Input material Block Start
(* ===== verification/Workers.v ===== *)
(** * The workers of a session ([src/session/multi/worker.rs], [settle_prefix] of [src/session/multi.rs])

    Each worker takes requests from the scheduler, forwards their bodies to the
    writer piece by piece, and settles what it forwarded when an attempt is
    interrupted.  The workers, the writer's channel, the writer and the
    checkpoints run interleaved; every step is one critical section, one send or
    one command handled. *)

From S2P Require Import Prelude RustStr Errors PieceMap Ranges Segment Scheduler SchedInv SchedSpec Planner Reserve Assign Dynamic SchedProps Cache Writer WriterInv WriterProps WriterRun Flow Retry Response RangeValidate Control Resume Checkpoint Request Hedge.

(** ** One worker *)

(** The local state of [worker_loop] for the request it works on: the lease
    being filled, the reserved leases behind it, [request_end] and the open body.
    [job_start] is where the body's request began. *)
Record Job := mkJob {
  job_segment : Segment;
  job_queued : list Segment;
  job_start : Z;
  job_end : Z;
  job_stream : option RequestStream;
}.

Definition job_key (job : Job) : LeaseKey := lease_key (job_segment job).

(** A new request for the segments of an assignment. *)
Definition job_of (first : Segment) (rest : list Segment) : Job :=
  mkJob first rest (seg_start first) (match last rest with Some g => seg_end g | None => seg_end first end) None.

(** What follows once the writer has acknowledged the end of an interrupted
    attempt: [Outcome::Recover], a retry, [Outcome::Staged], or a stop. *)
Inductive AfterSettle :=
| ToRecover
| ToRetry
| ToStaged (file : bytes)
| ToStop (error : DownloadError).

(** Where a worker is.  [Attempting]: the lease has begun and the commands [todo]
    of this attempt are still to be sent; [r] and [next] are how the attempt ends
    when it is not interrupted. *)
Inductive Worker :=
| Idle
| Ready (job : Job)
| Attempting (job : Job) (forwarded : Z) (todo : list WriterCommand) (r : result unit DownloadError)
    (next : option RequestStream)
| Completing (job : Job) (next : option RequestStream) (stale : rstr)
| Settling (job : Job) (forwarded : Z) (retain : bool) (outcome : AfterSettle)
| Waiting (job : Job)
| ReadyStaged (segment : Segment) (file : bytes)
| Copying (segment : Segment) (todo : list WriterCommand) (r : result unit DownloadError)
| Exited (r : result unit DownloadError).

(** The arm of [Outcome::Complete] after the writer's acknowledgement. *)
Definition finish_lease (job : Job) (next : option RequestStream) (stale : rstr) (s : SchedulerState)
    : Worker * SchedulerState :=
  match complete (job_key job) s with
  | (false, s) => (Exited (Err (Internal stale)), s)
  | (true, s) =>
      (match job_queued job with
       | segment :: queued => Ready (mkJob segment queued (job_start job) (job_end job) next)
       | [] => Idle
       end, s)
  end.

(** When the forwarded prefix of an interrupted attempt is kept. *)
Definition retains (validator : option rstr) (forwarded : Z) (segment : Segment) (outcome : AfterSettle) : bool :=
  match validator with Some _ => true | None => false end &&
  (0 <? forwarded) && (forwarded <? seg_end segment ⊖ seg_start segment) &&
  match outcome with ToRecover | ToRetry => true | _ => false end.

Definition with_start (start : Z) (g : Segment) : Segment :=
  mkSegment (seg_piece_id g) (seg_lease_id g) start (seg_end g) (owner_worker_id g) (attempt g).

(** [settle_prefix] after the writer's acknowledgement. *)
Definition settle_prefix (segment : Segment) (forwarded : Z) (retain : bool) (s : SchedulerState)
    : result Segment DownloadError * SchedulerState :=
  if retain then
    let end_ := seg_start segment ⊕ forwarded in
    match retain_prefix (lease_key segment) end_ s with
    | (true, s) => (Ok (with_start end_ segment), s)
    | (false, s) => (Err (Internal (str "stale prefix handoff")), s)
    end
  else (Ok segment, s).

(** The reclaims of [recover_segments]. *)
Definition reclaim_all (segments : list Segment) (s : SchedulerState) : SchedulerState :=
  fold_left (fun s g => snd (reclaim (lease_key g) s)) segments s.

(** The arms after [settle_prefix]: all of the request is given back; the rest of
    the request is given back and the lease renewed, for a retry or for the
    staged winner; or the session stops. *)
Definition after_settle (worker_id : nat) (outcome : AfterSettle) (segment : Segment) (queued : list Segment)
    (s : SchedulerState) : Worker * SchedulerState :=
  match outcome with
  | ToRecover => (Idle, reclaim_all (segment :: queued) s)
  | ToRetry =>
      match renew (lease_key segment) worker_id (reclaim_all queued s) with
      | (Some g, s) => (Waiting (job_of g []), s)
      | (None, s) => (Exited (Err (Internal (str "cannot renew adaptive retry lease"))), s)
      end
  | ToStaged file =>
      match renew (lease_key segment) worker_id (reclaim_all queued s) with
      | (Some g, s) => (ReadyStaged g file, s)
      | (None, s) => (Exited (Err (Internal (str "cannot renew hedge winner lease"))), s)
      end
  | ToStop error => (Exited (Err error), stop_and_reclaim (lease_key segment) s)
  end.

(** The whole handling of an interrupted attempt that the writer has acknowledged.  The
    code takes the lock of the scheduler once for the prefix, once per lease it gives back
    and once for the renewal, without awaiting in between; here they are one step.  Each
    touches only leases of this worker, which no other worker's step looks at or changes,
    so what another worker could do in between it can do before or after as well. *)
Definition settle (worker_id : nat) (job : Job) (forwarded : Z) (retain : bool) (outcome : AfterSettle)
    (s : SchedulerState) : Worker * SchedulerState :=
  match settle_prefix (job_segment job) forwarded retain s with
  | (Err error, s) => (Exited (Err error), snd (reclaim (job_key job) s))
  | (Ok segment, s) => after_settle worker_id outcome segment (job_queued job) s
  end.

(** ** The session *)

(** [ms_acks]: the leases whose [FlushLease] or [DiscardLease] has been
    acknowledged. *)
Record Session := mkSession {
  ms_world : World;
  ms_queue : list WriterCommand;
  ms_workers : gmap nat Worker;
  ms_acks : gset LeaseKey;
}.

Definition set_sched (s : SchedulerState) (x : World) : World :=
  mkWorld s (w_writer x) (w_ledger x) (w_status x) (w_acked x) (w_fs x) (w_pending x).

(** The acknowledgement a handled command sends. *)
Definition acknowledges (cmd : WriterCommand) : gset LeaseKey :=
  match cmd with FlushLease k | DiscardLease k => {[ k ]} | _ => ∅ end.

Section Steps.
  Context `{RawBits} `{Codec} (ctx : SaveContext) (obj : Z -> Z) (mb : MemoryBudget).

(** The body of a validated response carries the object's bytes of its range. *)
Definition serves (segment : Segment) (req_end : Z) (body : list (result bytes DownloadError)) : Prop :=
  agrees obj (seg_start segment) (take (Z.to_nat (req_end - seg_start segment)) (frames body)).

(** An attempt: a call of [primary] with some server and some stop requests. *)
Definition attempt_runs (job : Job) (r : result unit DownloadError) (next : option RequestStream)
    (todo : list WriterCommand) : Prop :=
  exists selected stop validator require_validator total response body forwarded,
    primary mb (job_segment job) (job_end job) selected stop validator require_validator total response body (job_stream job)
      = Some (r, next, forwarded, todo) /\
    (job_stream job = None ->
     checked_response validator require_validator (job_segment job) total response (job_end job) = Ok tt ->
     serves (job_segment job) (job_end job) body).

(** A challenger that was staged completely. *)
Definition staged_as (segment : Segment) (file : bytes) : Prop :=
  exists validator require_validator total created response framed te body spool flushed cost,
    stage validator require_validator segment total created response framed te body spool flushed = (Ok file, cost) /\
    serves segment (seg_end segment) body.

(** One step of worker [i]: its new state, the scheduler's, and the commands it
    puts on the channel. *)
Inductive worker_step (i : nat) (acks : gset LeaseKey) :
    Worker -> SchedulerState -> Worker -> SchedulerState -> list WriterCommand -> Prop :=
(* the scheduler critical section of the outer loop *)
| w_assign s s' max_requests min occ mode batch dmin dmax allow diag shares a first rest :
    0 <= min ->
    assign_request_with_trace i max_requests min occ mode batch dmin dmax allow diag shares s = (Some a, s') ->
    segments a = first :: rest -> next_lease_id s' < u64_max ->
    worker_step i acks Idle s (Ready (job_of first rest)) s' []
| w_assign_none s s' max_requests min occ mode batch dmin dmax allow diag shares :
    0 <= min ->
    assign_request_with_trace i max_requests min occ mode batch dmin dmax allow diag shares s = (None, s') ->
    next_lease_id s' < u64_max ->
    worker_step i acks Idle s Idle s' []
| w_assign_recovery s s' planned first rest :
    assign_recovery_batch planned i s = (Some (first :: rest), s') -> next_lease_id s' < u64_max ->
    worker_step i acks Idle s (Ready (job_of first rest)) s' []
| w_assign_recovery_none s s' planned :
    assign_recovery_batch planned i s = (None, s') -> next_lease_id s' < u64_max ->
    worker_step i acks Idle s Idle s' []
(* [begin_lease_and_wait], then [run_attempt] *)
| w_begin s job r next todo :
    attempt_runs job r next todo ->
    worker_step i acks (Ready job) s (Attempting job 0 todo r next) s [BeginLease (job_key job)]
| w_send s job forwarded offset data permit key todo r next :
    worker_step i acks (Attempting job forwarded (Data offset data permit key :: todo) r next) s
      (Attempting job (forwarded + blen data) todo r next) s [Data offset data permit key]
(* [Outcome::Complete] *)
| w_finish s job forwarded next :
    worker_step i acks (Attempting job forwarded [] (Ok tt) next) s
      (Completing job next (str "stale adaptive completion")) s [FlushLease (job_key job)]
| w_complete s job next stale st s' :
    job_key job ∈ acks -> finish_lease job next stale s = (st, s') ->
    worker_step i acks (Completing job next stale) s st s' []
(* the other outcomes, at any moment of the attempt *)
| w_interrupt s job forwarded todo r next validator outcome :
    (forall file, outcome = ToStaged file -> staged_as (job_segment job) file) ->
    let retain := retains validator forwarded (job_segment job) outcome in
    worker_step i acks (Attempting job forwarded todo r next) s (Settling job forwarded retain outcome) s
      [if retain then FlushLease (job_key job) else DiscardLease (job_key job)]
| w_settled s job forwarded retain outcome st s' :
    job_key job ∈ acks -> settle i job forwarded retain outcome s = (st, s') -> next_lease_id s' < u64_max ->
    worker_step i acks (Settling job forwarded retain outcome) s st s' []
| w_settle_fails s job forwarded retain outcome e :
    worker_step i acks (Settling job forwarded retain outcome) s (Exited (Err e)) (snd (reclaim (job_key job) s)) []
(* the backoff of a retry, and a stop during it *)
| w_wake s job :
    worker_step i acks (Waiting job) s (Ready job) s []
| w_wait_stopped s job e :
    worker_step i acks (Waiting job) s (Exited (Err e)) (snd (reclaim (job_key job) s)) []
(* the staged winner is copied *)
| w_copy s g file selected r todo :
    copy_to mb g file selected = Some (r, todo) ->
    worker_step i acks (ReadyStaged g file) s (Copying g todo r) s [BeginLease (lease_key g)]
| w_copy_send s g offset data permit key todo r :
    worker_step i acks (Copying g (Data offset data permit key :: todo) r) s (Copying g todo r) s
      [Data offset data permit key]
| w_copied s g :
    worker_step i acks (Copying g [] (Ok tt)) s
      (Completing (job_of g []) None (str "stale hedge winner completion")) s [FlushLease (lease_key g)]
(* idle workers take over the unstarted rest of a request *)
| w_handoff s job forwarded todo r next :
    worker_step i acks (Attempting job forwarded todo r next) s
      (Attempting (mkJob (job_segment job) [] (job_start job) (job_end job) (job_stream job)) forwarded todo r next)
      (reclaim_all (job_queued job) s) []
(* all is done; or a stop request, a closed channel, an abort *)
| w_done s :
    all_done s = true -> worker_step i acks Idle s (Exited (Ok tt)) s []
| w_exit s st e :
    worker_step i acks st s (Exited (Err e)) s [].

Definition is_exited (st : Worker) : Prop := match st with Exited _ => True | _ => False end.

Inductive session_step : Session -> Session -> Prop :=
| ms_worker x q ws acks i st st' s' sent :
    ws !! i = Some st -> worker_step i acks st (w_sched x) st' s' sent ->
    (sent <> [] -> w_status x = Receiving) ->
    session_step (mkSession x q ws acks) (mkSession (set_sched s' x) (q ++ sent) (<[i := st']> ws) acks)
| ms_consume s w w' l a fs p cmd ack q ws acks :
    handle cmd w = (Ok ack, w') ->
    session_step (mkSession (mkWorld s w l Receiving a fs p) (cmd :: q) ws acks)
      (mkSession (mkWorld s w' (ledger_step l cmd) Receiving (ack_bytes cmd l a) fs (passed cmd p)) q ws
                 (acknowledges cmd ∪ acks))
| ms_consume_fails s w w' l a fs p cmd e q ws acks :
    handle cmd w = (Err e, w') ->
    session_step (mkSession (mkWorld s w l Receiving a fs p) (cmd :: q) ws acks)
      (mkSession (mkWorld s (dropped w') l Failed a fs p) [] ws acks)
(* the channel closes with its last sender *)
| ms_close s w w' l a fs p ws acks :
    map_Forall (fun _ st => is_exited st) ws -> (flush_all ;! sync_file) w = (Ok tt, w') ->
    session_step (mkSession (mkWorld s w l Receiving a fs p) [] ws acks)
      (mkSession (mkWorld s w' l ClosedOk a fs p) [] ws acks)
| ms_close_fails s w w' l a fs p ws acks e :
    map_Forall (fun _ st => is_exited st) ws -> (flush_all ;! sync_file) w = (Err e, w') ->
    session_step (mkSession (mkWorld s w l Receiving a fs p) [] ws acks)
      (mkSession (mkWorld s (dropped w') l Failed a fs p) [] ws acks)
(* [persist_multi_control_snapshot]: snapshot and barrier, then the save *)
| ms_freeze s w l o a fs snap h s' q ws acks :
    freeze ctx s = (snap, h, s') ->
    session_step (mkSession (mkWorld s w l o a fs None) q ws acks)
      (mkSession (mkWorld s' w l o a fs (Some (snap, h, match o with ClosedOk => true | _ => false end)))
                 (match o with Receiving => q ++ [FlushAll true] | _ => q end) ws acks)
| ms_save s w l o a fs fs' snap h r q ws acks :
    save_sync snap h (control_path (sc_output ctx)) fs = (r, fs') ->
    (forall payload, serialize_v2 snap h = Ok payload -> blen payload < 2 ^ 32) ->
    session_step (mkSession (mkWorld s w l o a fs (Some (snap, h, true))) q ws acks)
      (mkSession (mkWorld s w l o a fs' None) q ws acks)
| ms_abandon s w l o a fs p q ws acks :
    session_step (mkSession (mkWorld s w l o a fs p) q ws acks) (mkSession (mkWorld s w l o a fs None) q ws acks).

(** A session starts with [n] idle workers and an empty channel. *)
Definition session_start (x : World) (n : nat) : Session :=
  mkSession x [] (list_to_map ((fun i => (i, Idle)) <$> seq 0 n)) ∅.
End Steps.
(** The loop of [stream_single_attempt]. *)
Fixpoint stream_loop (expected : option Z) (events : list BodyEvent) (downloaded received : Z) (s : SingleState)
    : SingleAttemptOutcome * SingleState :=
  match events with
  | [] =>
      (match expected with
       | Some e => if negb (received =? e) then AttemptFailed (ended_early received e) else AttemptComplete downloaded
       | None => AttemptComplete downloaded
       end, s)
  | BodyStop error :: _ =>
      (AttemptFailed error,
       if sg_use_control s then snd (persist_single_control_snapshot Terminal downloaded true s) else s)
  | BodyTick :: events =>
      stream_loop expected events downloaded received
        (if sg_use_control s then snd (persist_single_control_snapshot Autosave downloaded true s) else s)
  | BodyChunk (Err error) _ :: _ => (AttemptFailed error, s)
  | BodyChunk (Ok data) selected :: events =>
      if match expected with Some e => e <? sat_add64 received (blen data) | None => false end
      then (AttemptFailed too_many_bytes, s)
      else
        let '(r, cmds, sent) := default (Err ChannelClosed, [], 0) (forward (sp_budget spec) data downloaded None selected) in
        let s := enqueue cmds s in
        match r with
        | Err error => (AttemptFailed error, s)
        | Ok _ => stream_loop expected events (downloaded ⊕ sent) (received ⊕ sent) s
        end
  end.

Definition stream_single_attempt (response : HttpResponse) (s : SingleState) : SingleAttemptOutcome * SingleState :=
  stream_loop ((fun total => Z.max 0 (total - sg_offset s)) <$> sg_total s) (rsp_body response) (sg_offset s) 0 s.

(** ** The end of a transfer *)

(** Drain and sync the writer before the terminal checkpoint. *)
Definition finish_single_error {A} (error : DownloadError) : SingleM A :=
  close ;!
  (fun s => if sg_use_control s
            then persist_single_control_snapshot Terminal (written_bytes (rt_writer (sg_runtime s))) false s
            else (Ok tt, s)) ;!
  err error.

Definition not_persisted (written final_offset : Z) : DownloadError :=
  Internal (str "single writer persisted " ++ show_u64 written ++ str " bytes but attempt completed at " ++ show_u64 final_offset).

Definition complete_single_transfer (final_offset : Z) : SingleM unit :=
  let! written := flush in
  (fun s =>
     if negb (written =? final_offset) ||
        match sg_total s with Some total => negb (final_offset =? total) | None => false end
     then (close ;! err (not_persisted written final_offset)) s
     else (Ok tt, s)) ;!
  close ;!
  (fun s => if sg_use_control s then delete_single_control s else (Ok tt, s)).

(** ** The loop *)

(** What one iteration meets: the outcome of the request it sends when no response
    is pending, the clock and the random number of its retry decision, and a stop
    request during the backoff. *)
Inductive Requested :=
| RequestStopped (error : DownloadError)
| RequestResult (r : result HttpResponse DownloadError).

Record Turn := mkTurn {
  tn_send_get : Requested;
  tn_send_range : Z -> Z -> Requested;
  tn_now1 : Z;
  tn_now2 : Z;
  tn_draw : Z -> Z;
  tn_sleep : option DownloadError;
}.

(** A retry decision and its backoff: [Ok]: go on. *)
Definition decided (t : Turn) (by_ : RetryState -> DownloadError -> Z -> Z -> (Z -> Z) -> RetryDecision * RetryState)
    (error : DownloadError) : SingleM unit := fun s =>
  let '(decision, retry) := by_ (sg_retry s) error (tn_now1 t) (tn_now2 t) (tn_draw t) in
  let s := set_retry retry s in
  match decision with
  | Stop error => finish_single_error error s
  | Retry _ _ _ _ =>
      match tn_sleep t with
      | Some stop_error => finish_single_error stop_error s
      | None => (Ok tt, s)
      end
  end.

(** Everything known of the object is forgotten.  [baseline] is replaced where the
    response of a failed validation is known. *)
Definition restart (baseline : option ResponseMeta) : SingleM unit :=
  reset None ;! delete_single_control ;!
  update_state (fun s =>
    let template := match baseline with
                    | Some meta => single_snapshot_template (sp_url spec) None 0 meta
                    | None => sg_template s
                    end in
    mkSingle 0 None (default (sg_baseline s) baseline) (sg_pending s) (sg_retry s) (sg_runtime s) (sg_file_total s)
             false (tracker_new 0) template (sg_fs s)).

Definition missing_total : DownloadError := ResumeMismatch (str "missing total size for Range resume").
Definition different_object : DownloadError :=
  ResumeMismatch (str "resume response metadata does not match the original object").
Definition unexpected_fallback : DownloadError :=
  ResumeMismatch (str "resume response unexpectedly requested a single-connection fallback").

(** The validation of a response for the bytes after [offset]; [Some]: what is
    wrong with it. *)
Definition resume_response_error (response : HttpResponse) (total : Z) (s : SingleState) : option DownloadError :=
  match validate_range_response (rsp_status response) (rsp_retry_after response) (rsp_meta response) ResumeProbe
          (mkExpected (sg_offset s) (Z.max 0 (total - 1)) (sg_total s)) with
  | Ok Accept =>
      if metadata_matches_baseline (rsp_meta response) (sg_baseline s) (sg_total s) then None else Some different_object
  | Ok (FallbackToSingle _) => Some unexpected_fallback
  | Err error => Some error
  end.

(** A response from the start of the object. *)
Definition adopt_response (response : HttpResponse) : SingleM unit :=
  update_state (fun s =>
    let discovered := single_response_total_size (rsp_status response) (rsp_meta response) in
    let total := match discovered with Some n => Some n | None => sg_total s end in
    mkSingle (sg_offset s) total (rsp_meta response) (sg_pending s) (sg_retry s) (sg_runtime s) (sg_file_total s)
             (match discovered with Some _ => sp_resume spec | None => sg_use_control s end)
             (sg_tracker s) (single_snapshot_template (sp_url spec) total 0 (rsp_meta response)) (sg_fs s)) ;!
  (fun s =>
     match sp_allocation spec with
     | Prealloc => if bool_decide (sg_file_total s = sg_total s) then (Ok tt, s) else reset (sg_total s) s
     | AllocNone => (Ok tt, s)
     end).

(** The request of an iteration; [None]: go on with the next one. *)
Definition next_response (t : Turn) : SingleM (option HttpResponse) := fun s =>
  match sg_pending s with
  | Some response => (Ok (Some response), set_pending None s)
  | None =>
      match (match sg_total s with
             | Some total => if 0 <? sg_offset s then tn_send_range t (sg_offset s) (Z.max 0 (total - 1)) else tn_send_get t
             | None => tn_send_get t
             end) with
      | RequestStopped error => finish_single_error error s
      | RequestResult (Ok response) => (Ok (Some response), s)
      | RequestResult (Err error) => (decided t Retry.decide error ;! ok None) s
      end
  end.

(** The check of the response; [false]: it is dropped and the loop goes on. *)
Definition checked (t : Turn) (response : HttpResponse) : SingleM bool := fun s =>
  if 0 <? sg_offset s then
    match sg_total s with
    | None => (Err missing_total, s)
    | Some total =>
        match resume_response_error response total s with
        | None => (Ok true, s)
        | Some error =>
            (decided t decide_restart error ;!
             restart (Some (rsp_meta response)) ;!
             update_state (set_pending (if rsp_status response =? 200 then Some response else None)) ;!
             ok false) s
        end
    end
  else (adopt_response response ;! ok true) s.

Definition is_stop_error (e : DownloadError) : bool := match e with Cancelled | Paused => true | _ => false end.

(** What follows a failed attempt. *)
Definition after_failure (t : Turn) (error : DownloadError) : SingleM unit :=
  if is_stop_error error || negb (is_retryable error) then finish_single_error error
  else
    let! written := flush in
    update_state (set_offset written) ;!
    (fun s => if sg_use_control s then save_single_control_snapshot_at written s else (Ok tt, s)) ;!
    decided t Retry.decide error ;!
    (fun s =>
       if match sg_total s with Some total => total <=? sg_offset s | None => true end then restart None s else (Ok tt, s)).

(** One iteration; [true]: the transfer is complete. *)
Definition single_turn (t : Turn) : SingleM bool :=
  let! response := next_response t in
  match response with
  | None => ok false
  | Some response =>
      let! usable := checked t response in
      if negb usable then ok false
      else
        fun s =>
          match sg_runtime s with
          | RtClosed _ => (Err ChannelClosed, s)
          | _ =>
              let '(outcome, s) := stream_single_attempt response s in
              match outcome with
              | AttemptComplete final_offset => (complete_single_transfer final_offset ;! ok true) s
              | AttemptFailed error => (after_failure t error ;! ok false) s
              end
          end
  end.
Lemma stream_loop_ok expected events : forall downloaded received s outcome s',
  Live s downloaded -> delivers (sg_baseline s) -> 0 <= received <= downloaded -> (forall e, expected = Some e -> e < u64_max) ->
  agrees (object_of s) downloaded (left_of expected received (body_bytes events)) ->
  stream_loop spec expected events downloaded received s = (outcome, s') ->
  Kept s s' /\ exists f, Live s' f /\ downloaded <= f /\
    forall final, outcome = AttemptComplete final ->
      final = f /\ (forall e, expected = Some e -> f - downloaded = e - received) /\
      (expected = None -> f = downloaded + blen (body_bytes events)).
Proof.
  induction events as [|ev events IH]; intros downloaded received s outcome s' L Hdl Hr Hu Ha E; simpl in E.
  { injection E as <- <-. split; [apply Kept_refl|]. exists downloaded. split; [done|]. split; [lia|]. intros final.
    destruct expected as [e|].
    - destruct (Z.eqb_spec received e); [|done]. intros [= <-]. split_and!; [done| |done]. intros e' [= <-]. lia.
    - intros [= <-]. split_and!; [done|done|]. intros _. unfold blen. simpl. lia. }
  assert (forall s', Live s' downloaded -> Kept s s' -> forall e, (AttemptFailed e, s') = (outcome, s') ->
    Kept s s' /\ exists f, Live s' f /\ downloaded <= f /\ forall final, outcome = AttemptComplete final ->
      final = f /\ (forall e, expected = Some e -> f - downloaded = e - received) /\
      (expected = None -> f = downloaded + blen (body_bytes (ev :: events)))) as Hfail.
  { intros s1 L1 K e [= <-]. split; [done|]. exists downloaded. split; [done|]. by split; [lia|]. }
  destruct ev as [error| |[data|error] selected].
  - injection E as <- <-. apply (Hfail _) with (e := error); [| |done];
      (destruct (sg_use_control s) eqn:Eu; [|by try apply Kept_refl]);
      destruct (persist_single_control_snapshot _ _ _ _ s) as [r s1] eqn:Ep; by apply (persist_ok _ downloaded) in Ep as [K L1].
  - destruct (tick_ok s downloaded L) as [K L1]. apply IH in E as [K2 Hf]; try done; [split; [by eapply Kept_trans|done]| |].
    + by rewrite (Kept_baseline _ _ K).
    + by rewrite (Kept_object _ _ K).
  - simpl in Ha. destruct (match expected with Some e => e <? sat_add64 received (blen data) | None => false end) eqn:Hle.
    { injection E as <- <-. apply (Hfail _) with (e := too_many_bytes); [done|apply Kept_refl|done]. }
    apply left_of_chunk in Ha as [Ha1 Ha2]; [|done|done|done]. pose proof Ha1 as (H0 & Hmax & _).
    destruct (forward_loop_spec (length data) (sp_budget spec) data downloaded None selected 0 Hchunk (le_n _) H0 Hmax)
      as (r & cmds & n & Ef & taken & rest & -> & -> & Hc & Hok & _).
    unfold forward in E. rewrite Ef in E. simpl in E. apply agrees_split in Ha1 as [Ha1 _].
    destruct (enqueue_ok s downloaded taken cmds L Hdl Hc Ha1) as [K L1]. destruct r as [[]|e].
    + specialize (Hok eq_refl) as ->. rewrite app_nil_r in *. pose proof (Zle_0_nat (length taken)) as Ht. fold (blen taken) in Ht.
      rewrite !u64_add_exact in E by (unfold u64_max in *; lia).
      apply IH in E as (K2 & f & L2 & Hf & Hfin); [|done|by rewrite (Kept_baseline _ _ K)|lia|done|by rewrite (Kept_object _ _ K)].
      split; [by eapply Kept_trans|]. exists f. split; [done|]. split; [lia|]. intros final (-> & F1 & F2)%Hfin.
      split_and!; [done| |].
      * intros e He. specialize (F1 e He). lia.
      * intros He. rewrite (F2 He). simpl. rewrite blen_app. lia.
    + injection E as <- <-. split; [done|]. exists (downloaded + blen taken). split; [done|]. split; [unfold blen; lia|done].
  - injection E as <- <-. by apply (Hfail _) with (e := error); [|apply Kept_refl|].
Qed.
Input material Block End
What you are asked to do:
In the listing above, locate the line containing "so what another" and the line containing "acknowledged. *)", then transcribe both and every line between them verbatim.

Result of this task:
    so what another worker could do in between it can do before or after as well. *)
Definition settle (worker_id : nat) (job : Job) (forwarded : Z) (retain : bool) (outcome : AfterSettle)
    (s : SchedulerState) : Worker * SchedulerState :=
  match settle_prefix (job_segment job) forwarded retain s with
  | (Err error, s) => (Exited (Err error), snd (reclaim (job_key job) s))
  | (Ok segment, s) => after_settle worker_id outcome segment (job_queued job) s
  end.

(** ** The session *)

(** [ms_acks]: the leases whose [FlushLease] or [DiscardLease] has been
    acknowledged. *)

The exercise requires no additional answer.